==== Input data

(* ===== verification/Fs.v ===== *)
(** * The world pyvcs runs in: file system, pathlib, os, environment

    The file system is a finite map from absolute paths (lists of
    components below "/") to nodes, each a directory or a file with its
    bytes and stat metadata; the root directory always exists.  A pathlib
    [Path] is a [pypath]: whether it is absolute, and its components, with
    pathlib's normalisation (empty and "." components dropped, ".." kept
    until the operating system resolves it against the working directory).
    Every primitive returns a computation of [stm world]; its errors are
    the [OSError] subclasses Linux raises.  [glob("*")] lists a directory
    in name order, one of the orders the operating system may return. *)

From S2P Require Import Prelude Py.

Open Scope Z_scope.

(** ** Paths *)

Record pypath := mkpath { p_abs : bool; p_parts : list string }.

#[export] Instance pypath_eq_decision : EqDecision pypath.
Proof. solve_decision. Defined.

(** [Path(s)] *)
Definition path_of_string (s : string) : pypath :=
  {| p_abs := String.prefix "/" s;
     p_parts := filter (fun c => c <> EmptyString /\ c <> ".")%string (s_split "/" s) |}.

(** [str(p)] *)
Definition path_str (p : pypath) : string :=
  if p_abs p then ("/" +:+ s_join "/" (p_parts p))%stdpp
  else match p_parts p with [] => "."%string | ps => s_join "/" ps end.

(** [p / q] *)
Definition path_join (p q : pypath) : pypath :=
  if p_abs q then q else {| p_abs := p_abs p; p_parts := p_parts p ++ p_parts q |}.

(** [p / "name"] *)
Definition path_slash (p : pypath) (s : string) : pypath := path_join p (path_of_string s).

(** [p.parent]: a relative path with no components is its own parent. *)
Definition path_parent (p : pypath) : pypath :=
  {| p_abs := p_abs p; p_parts := take (length (p_parts p) - 1)%nat (p_parts p) |}.
(* ===== verification/Objects.v ===== *)
(** * The object store ([objects.py])

    An object is framed as ["<fmt> <len>\x00" ++ payload], named by the hex
    SHA-1 of the frame and stored zlib-compressed at
    [objects/<sha[:2]>/<sha[2:]>] under the repository directory.  The
    section is parameterised by the [Hasher] and [Codec] the code calls.
    Parsers of stored payloads ([read_tree], [commit_parse]) are pure
    functions returning a [result]; the file operations run in [IO]. *)

From S2P Require Import Prelude Py Fs Sha1 Repo.

Open Scope Z_scope.

Module Objects.
Section Objects.
Context `{Hasher} `{Codec}.

(** [(fmt + " " + str(len(data))).encode() + b"\00" + data] *)
Definition frame (fmt : string) (data : bytes) : bytes :=
  encode (fmt +:+ " " +:+ str_of_Z (Z.of_nat (length data)))%stdpp ++ [x00] ++ data.

(** [sha[:2]] and [sha[2:]] *)
Definition sha_dir (sha : string) : string := String.substring 0 2 sha.
Definition sha_file (sha : string) : string := String.substring 2 (String.length sha - 2) sha.

Definition objects_dir : IO pypath :=
  root <- Repo.repo_find (path_of_string ".") ;; sret (path_slash root "objects").

Definition hash_object (data : bytes) (fmt : string) (write : bool) : IO string :=
  let sha := hex (sha1 (frame fmt data)) in
  if write then
    objs <- objects_dir ;;
    let obj_dir := path_slash objs (sha_dir sha) in
    ex <- p_exists obj_dir ;;
    (if ex then sret tt else mkdir obj_dir) ;;;
    write_bytes (path_slash obj_dir (sha_file sha)) (compress (frame fmt data)) ;;;
    sret sha
  else sret sha.

(** The names [file.parent.name + file.name] of a bucket whose prefix is
    [obj_name]. *)
Definition matching_names (obj_name : string) (files : list pypath) : list string :=
  filter (fun cur => String.substring 0 (String.length obj_name) cur = obj_name)
    ((fun file => path_name (path_parent file) +:+ path_name file)%stdpp <$> files).

Definition resolve_object (obj_name : string) (gitdir : pypath) : IO (list string) :=
  if (String.length obj_name <? 4)%nat || (40 <? String.length obj_name)%nat
  then sthrow (Exception ("Not a valid object name " +:+ obj_name)%stdpp)
  else
    objs <- objects_dir ;;
    files <- glob_star (path_slash objs (String.substring 0 2 obj_name)) ;;
    match matching_names obj_name files with
    | [] => sthrow (Exception ("Not a valid object name " +:+ obj_name)%stdpp)
    | l => sret l
    end.

Definition find_object (obj_name : string) (gitdir : pypath) : IO string :=
  root <- Repo.repo_find gitdir ;;
  let objects := path_slash root "objects" in
  ex <- p_exists (path_slash objects obj_name) ;;
  if ex then sret (path_str (path_slash objects obj_name))
  else sthrow (Exception ("Object " +:+ obj_name +:+ " does not exist")%stdpp).

(** The value of [read_object] once the decompressed frame is known. *)
Definition parse_frame (data : bytes) : result (string * bytes) :=
  let fmt_b := default [] (head (b_split " "%byte (default [] (head (b_split x00 data))))) in
  match decode fmt_b with
  | None => Err UnicodeDecodeError
  | Some fmt =>
      match b_split1 x00 data with
      | [_; payload] => Ok (fmt, payload)
      | _ => Err IndexError
      end
  end.

Definition read_object (sha : string) (gitdir : pypath) : IO (string * bytes) :=
  objs <- objects_dir ;;
  raw <- read_bytes (path_slash (path_slash objs (sha_dir sha)) (sha_file sha)) ;;
  data <- sof_option ZlibError (decompress raw) ;;
  slift (parse_frame data).

(** One iteration of the [while data:] loop of [read_tree]. *)
Definition tree_record (data : bytes) : result (Z * string * string * bytes) :=
  match b_index x00 data with
  | None => Err ValueError
  | Some start =>
      match b_split " "%byte (take start data) with
      | [mode_b; name_b] =>
          match decode mode_b, decode name_b with
          | Some mode, Some name =>
              match py_int 10 mode with
              | Some m => Ok (m, name, hex (take 20 (drop (S start) data)), drop (start + 21) data)
              | None => Err ValueError
              end
          | None, _ => Err UnicodeDecodeError
          | _, None => Err UnicodeDecodeError
          end
      | _ => Err ValueError
      end
  end.

Fixpoint read_tree_loop (fuel : nat) (data : bytes) : result (list (Z * string * string)) :=
  match fuel with
  | O => Err NoTermination
  | S f =>
      match data with
      | [] => Ok []
      | _ =>
          match tree_record data with
          | Err e => Err e
          | Ok (m, name, sha, rest) =>
              match read_tree_loop f rest with
              | Ok tl => Ok ((m, name, sha) :: tl)
              | Err e => Err e
              end
          end
      end
  end.

Definition read_tree (data : bytes) : result (list (Z * string * string)) :=
  read_tree_loop (S (length data)) data.

Definition cat_line (mode : Z) (kind : string) (sha name : string) : string :=
  (fmt_0w 6 mode +:+ " " +:+ kind +:+ " " +:+ sha +:+ String "009" EmptyString +:+ name)%stdpp.

Definition cat_file (obj_name : string) (pretty : bool) : IO unit :=
  gitdir <- Repo.repo_find (path_of_string ".") ;;
  r <- read_object obj_name gitdir ;;
  let '(fmt, content) := r in
  if String.eqb fmt "blob" || String.eqb fmt "commit" then
    s <- sof_option UnicodeDecodeError (decode content) ;; print s
  else
    entries <- slift (read_tree content) ;;
    sfor entries (fun e =>
      let '(mode, name, sha) := e in
      if negb (mode =? 40000) then print (cat_line mode "blob" sha name)
      else print (cat_line mode "tree" sha name)).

========

Please give again the lines above between the line holding "if p_abs q then" and the line holding "Definition frame (fmt", inclusive, exactly as they are and with nothing added.

  if p_abs q then q else {| p_abs := p_abs p; p_parts := p_parts p ++ p_parts q |}.

(** [p / "name"] *)
Definition path_slash (p : pypath) (s : string) : pypath := path_join p (path_of_string s).

(** [p.parent]: a relative path with no components is its own parent. *)
Definition path_parent (p : pypath) : pypath :=
  {| p_abs := p_abs p; p_parts := take (length (p_parts p) - 1)%nat (p_parts p) |}.
(* ===== verification/Objects.v ===== *)
(** * The object store ([objects.py])

    An object is framed as ["<fmt> <len>\x00" ++ payload], named by the hex
    SHA-1 of the frame and stored zlib-compressed at
    [objects/<sha[:2]>/<sha[2:]>] under the repository directory.  The
    section is parameterised by the [Hasher] and [Codec] the code calls.
    Parsers of stored payloads ([read_tree], [commit_parse]) are pure
    functions returning a [result]; the file operations run in [IO]. *)

From S2P Require Import Prelude Py Fs Sha1 Repo.

Open Scope Z_scope.

Module Objects.
Section Objects.
Context `{Hasher} `{Codec}.

(** [(fmt + " " + str(len(data))).encode() + b"\00" + data] *)
Definition frame (fmt : string) (data : bytes) : bytes :=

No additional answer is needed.